El Eco de Alhama número 29                                                                                                                                                                        Historia

Esta fotografía, publicada en el libro del P. Hitos, es el único testimonio del lienzo que representaba a los Mártires de Húecija. Conservado en la Iglesia Parroquial, las llamas sacrílegas acabaron con él en 1936.

Huécija, debido a su importancia como cabeza de la Taha y por ser sede de la comunidad agustina, constituía un objetivo muy concreto para los rebeldes moriscos. El gobernador don Luis Guibaja ordenó a los cristianos refugiarse en el Convento19, que así también cumplía su función defensiva.

Unánimemente las fuentes cifran en doscientos el número de refugiados en el Convento, junto con los religiosos. En aquellos tiempos la comunidad estaba formada por trece frailes: el prior, fray Pedro de Villegas, natural de Chinchón (Madrid); fray Juan de la Cuadra; fray Alonso del Valle, de écija (Sevilla); fray Diego Fernández, de Jerez de la Frontera (Cádiz); fray Mateo Galarsa, de Bordoy; el diácono fray Juan de Ardilla, de Badajoz; el subdiácono fray Pedro de Madrid, de Montilla (Córdoba); fray Diego de Torres, de Madrid; fray Gonzalo Vélez, de Sevilla; fray Luis Aguirre, de Tenerife (Canarias); fray Juan Paco, de Fregenal de la Sierra (Badajoz); fray Bartolomé Pantoja, de Aranda de Duero (Burgos) y fray Pedro Monzalve, de Córdoba.

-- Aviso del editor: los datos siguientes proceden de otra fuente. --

(* ===== verification/ManualLinks.v ===== *)
(** * Manual links ([crates/code-system-graph-core/src/manifest.rs], [linker.rs])

    Validation of manual declarations, their resolution against the nodes of the
    graph, and the edits they make to the automatic edges. *)
From stdpp Require Import base gmap list strings pretty sorting.
From S2P Require Import Prelude RustOrd RustFloat RustStr Model.

(** ** Declarations ([manifest.rs]) *)
Record ManualLinkConfig := {
  ml_from : string;
  ml_to : string;
  ml_relation : EdgeKind;
  ml_contract : option string;
  ml_reason : string;
  ml_suppress : bool;
}.

(** The variants a manual declaration can raise; the others wrap the errors of
    the YAML decoder and of the discovery and budget sections. *)
Inductive ManifestError :=
| EmptyField (field : string)
| UnsafeMetadata (field : string)
| FieldTooLong (field : string) (maximum : N)
| NonConcreteManualRelation (index : N)
| ManualSelfLink (index : N) (endpoint : string)
| DuplicateManualLink (first duplicate : N) (from to : string) (relation : EdgeKind).

Definition MANUAL_ENDPOINT_MAX_BYTES : N := 2048.
Definition MANUAL_CONTRACT_MAX_BYTES : N := 1024.
Definition MANUAL_REASON_MAX_BYTES : N := 4096.

Definition validate_not_empty (field value : string) : result ManifestError unit :=
  if String.eqb (trim value) "" then Err (EmptyField field)
  else if contains_unsafe_metadata_characters value then Err (UnsafeMetadata field)
  else Ok tt.

Definition validate_maximum (field value : string) (maximum : N) : result ManifestError unit :=
  if (maximum <? N.of_nat (String.length value))%N then Err (FieldTooLong field maximum) else Ok tt.

Definition manual_field (index : N) (name : string) : string :=
  "manualLinks[" +:+ pretty index +:+ "]." +:+ name.

Notation LiteralTriple := (string * string * EdgeKind)%type (only parsing).
Notation Identities := (gmap (string * string * EdgeKind) N) (only parsing).

(** The body of the validation loop. *)
Definition validate_manual_link (index : N) (link : ManualLinkConfig) (identities : Identities)
    : result ManifestError Identities :=
  check? validate_not_empty (manual_field index "from") (ml_from link) in
  check? validate_not_empty (manual_field index "to") (ml_to link) in
  check? validate_not_empty (manual_field index "reason") (ml_reason link) in
  check? validate_maximum (manual_field index "from") (ml_from link) MANUAL_ENDPOINT_MAX_BYTES in
  check? validate_maximum (manual_field index "to") (ml_to link) MANUAL_ENDPOINT_MAX_BYTES in
  check? validate_maximum (manual_field index "reason") (ml_reason link) MANUAL_REASON_MAX_BYTES in
  check? match ml_contract link with
         | Some contract =>
             check? validate_not_empty (manual_field index "contract") contract in
             validate_maximum (manual_field index "contract") contract MANUAL_CONTRACT_MAX_BYTES
         | None => Ok tt
         end in
  if bool_decide (ml_relation link = ManualLink) then Err (NonConcreteManualRelation index)
  else if String.eqb (ml_from link) (ml_to link) then Err (ManualSelfLink index (ml_from link))
  else
    let identity := (ml_from link, ml_to link, ml_relation link) in
    match identities !! identity with
    | Some first => Err (DuplicateManualLink first index (ml_from link) (ml_to link) (ml_relation link))
    | None => Ok (<[identity := index]> identities)
    end.

(** [links.iter().enumerate()] from an index. *)
Fixpoint enumerate_from {A} (index : N) (l : list A) : list (N * A) :=
  match l with
  | [] => []
  | x :: l => (index, x) :: enumerate_from (index + 1) l
  end.

Definition validate_manual_links (links : list ManualLinkConfig) : result ManifestError unit :=
  check? try_fold (λ identities item, validate_manual_link item.1 item.2 identities)
           (∅ : Identities) (enumerate_from 0 links) in
  Ok tt.

(** ** Resolution ([linker.rs]) *)
Inductive ManualLinkEndpoint := From | To.

Inductive ManualLinkError :=
| InvalidDeclaration (error : ManifestError)
| MissingEndpoint (index : N) (endpoint : ManualLinkEndpoint) (value : string)
| AmbiguousEndpoint (index : N) (endpoint : ManualLinkEndpoint) (value : string) (candidates : list NodeId)
| ResolvedSelfLink (index : N) (node : string)
| DuplicateResolvedLink (first duplicate : N) (source_node target_node : NodeId) (relation : EdgeKind)
| MissingSuppressionTarget (index : N) (source_node target_node : NodeId) (relation : EdgeKind).

Record ManualLinkResolution := {
  mr_edges : list Edge;
  mr_evidence : list Evidence;
  mr_decisions : list LinkDecision;
}.

Record ResolvedManualLink := {
  rl_index : N;
  rl_link : ManualLinkConfig;
  rl_source : NodeId;
  rl_target : NodeId;
}.

Definition names_node (value : string) (node : Node) : bool :=
  String.eqb (node_id node) value || String.eqb (node_stable_key node) value.

Definition resolve_manual_endpoint (nodes : list Node) (index : N) (endpoint : ManualLinkEndpoint)
    (value : string) : result ManualLinkError NodeId :=
  let candidates : gset string := bset_collect (map node_id (List.filter (names_node value) nodes)) in
  match bset_elements candidates with
  | [] => Err (MissingEndpoint index endpoint value)
  | [candidate] => Ok candidate
  | several => Err (AmbiguousEndpoint index endpoint value several)
  end.

Definition edge_matches (item : ResolvedManualLink) (edge : Edge) : bool :=
  String.eqb (edge_source edge) (rl_source item) && String.eqb (edge_target edge) (rl_target item)
  && bool_decide (edge_kind edge = ml_relation (rl_link item)).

Liderados por el Gorri, los moriscos exigieron la rendición absoluta bajo amenaza de incendiar el monasterio. Inmediatamente, dos de sus capitanes comenzaron a propiciar el fuego, mientras saqueaban las casas de los cristianos y no cejaban de persuadirlos para entregarse y quedar salvos. Confiados, nada más traspasar el umbral monástico, dispararon contra el anciano Pedro de Orozco y prendieron a doña Francisca Guibaja y doña Leonor Benegas. Quedando al descubierto la auténtica intención de los rebeldes, los cristianos se hicieron fuertes en el torreón conventual19. Tampoco les valió de nada, pues una ingente cantidad de aceite y leña alimentó las llamas que subieron hasta la segunda planta que les servía de refugio. Ahogados por el humo, la desesperación empujó a algunos a descolgarse entregándose a los moros, de los cuales muy pocos consiguieron preservar su vida de la furia mahometana. Los religiosos, junto con el gobernador y otros cristianos, fueron sitiados finalmente en el último de los aposentos del torreón. Aceptando su inmediata muerte, tomaron un Crucifijo para reconfortarse y se animaron recitando la profesión

de la fe, mientras arrodillados suplicaban la misericordia divina con la clara conciencia de ser martirizados por Cristo. Consumidas las vigas por la lumbre, el suelo cedió y los cuerpos ardieron hasta no ser más que ceniza. Los salvos de las llamas, entre ellos un religioso, no corrieron mejor suerte. La mayoría, antes o después e incluso tras servirse de ellos, sufrieron una muerte muy cruel.